Inadimplência no Brasil em julho é a mais alta em 2 anos, a 4,8%

quarta-feira, 26 de agosto de 2015 11:10 BRT
 

BRASÍLIA (Reuters) - A inadimplência no mercado de crédito brasileiro no segmento de recursos livres subiu a 4,8 por cento em julho, alcançando o patamar mais alto em dois anos, em meio ao cenário de juros elevados e consequente encarecimento dos financiamentos, divulgou o Banco Central nesta quarta-feira.

A taxa é a maior desde o mesmo mês de 2013, quando atingiu 4,84 por cento. Em junho, a inadimplência neste segmento, em que as instituições financeiras definem as taxas de juros livremente, havia sido de 4,6 por cento, segundo dado revisado pelo BC.

O crescimento da inadimplência no segmento em julho foi maior entre empresas, com o índice passando a 4,1 por cento, contra 3,9 por cento em junho. Entre pessoas físicas, também houve avanço no período, a 5,4 por cento, contra 5,3 por cento.

A maior inadimplência, que são atrasos acima de 90 dias nos pagamentos de dívidas, tem como pano de fundo o cenário de deterioração do mercado de trabalho, baixo crescimento econômico e inflação acima de 9 por cento no acumulado em 12 meses, muito superior ao centro da meta do governo-- de 4,5 por cento pelo IPCA, com margem de dois pontos para mais ou para menos.

Reagindo ao avanço persistente dos preços, o Comitê de Política Monetária (Copom) do BC aumentou a Selic em 0,5 ponto percentual no fim de julho, a 14,25 por cento ao ano, patamar mais elevado em nove anos.

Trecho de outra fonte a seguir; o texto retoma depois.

Lemma emits_tcp_send m n data : data = slice str n (zlen data) -> n + zlen data <= m ->
  emits m (sender m n) (tcp_send data) (fun r => sender m (n + Z.max 0 r)).
Proof.
  intros Hdata Hm. unfold tcp_send. apply emits_conn_is. intros c Hc.
  fold (data_state (state c)). destruct (data_state (state c)) eqn:Hd; cbn [negb].
  2:{ apply emits_ret. intros d ->. by rewrite Z.add_0_r. }
  cbv zeta. destruct (send_limit (tx c) =? 0) eqn:El; [apply emits_ret; intros d ->; by rewrite Z.add_0_r|]. bool_hyps.
  pose proof Hc as [Hb _]. pose proof (ba_wnd _ _ _ Hb) as Hw. pose proof (ba_mss _ _ _ Hb) as Hmss. pose proof (zlen_nonneg data).
  assert (0 < send_limit (tx c) < 2 ^ 31) as Hlim.
  { unfold send_limit in *. pose proof (u32_bound (seq_num (tx c) - snd_una (tx c))). revert El.
    set (w := if snd_wnd (tx c) <? cwnd (tx c) then _ else _). assert (w <= snd_wnd (tx c)) by (unfold w; case_if; bool_hyps; lia).
    case_if; [|done]. bool_hyps. rewrite u32_small by lia. lia. }
  set (len := if send_limit (tx c) <? zlen data then _ else _).
  assert (0 <= len <= zlen data /\ len < 2 ^ 31) as Hlen by (unfold len; case_if; bool_hyps; lia).
  eapply (emits_pre _ _ (sending m (n + 0))); [intros d ->; rewrite Z.add_0_r; by split|].
  apply emits_send_segments; try done; try lia. unfold peer_mss, TCP_DEFAULT_MSS, max_payload in *. case_if; bool_hyps; lia.
Qed.

(** ** FIN *)

Lemma base_sender m n c : base m n c -> data_state (state c) = false -> sender m n c.
Proof. intros Hb Hd. split; [done|]. by rewrite Hd. Qed.

Lemma emits_fin m n :
  emits m (fun c => base m n c /\ seq_num (tx c) = seq_of iss n) (tcp_send_packet (Z.lor TCP_FLAG_FIN TCP_FLAG_ACK) []) (fun _ => base m n).
Proof.
  intros c g [Hb Hs]. pose proof (ba_n _ _ _ Hb) as Hn.
  destruct (send_step m n 0 (Z.lor TCP_FLAG_FIN TCP_FLAG_ACK) [] c g) as (a & E & Hnew); try done; try apply Hb; try lia.
  { apply piece_none. lia. } { constructor. }
  rewrite slice_none in E, Hnew. split; [|exact Hnew]. unfold tcp_send_packet. rewrite E. apply base_after; [done|]. destruct (_ =? 0).
  - exists (n + 1). split; [lia|]. rewrite Hs. apply seq_of_add.
  - exists n. split; [lia | done].
Qed.

Lemma emits_send_fin m n st : open_state st = true -> data_state st = false ->
  emits m (sending m n) (_ ← upd (set_state st); send_fin) (fun _ => sender m n).
Proof.
  intros Ho Hd. apply emits_bind with (R := fun _ c => sender m n c /\ (seq_num (tx c), state c) = (seq_of iss n, st)).
  { apply emits_upd. intros c [Hc Hdc]. pose proof Hc as [Hb Hs]. rewrite <- (Hs Hdc). split; [|done].
    eapply sender_view; try done. exact (sender_ack _ _ _ Hc). }
  intros []. unfold send_fin. apply emits_conn_is. intros c [Hc [= Hs Hst]]. rewrite Hs. pose proof (sender_n _ _ _ Hc) as Hn.
  eapply emits_bind with (R := fun _ d => sender m n d /\ (seq_num (tx d), state d) = (seq_of iss n, st)).
  { eapply (emits_pre _ _ (fun d => sender m n d /\ (seq_num (tx d), state d) = (seq_of iss n, st))); [intros d ->; split; [done|]; by rewrite Hs, Hst|].
    apply (emits_keep m (fun c => (seq_num (tx c), state c))).
    - rewrite <- (slice_none n). apply emits_enqueue; try done; [apply piece_none; lia | lia].
    - unfold tcp_retransmit_enqueue. keep. }
  intros []. apply emits_bind with (R := fun _ d => base m n d /\ state d = st); [|intros rc; apply emits_ret; intros d [Hd' E]; apply base_sender; [done | by rewrite E]].
  eapply emits_pre; [|apply (emits_keep m state st); [apply emits_fin | apply keeps_send, _]].
  intros d [[Hd' _] [= E1 E2]]. done.
Qed.

(** ** Receiving *)

Lemma handle_data_ack data r : ack_num (tcp_handle_data data r).2 = ack_num r.
Proof. unfold tcp_handle_data. by repeat case_if. Qed.
Lemma ooo_store_ack off data r : ack_num (tcp_ooo_store off data r) = ack_num r.
Proof. unfold tcp_ooo_store. by repeat case_if. Qed.
Lemma ooo_absorb_ack held kept g r : is_u32 (ack_num r) -> is_u32 (ack_num (ooo_absorb held kept g r).2).
Proof.
  revert kept g r. induction held as [|[s e] held IH]; intros kept g r Hr; [done|]. cbn [ooo_absorb].
  case_if; [by apply IH|]. case_if; [|by apply IH]. apply IH. apply u32_bound.
Qed.
Lemma ring_read_ack_num len r : ack_num (tcp_ring_read_locked len r).2 = ack_num r.
Proof. unfold tcp_ring_read_locked. by repeat case_if. Qed.

Lemma emits_set_rx m n r : is_u32 (ack_num r) -> emits m (sender m n) (upd (set_rx r)) (fun _ => sender m n).
Proof. intros Hr. apply emits_upd. intros c Hc. eapply sender_view; try done. apply Hc. Qed.
Lemma emits_ack_now m n : emits m (sender m n) ack_now (fun _ => sender m n).
Proof. unfold ack_now. eapply emits_bind; [apply emits_ack | intros; by apply emits_ret]. Qed.
Lemma emits_stat_rx m n k : emits m (sender m n) (tcp_stat_rx k) (fun _ => sender m n).
Proof. unfold tcp_stat_rx. case_if; [by apply emits_ret|]. apply emits_now. intros. apply emits_stat. Qed.
Lemma emits_window_update m n : emits m (sender m n) tcp_rx_window_update (fun _ => sender m n).
Proof.
  unfold tcp_rx_window_update. apply emits_conn_is. intros c Hc. eapply (emits_pre _ _ (sender m n)); [by intros d ->|]. cbv zeta.
  destruct (_ && _); [apply emits_ack_now | by apply emits_ret].
Qed.
Lemma emits_conn_read m n len : emits m (sender m n) (conn_read len) (fun _ => sender m n).
Proof.
  unfold conn_read. apply emits_conn_is. intros c Hc. eapply (emits_pre _ _ (sender m n)); [by intros d ->|].
  pose proof (ring_read_ack_num len (rx c)) as Ea. destruct (tcp_ring_read_locked len (rx c)) as [out r]. cbn in Ea.
  eapply emits_bind; [apply emits_set_rx; rewrite Ea; by eapply sender_ack|]. intros [].
  eapply emits_bind; [apply emits_when, emits_window_update|]. intros []. by apply emits_ret.
Qed.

Com isso, ainda segundo o BC, a taxa média de juros no segmento de recursos livres manteve trajetória de alta em julho, indo a 44,2 por cento ao ano, novo recorde da série histórica iniciada em março de 2011.

O spread bancário --diferença entre o custo de captação e a taxa efetivamente cobrada pelos bancos ao consumidor final-- seguiu igual toada, indo a 31,4 pontos percentuais no mesmo segmento, ante 30,6 pontos percentuais em junho.

No mês passado, informou ainda o BC, o estoque total de crédito no Brasil subiu 0,3 por cento sobre junho, chegando a 3,111 trilhões de reais, ou 54,5 por cento do Produto Interno Bruto (PIB). Em 12 meses a alta foi de 9,9 por cento.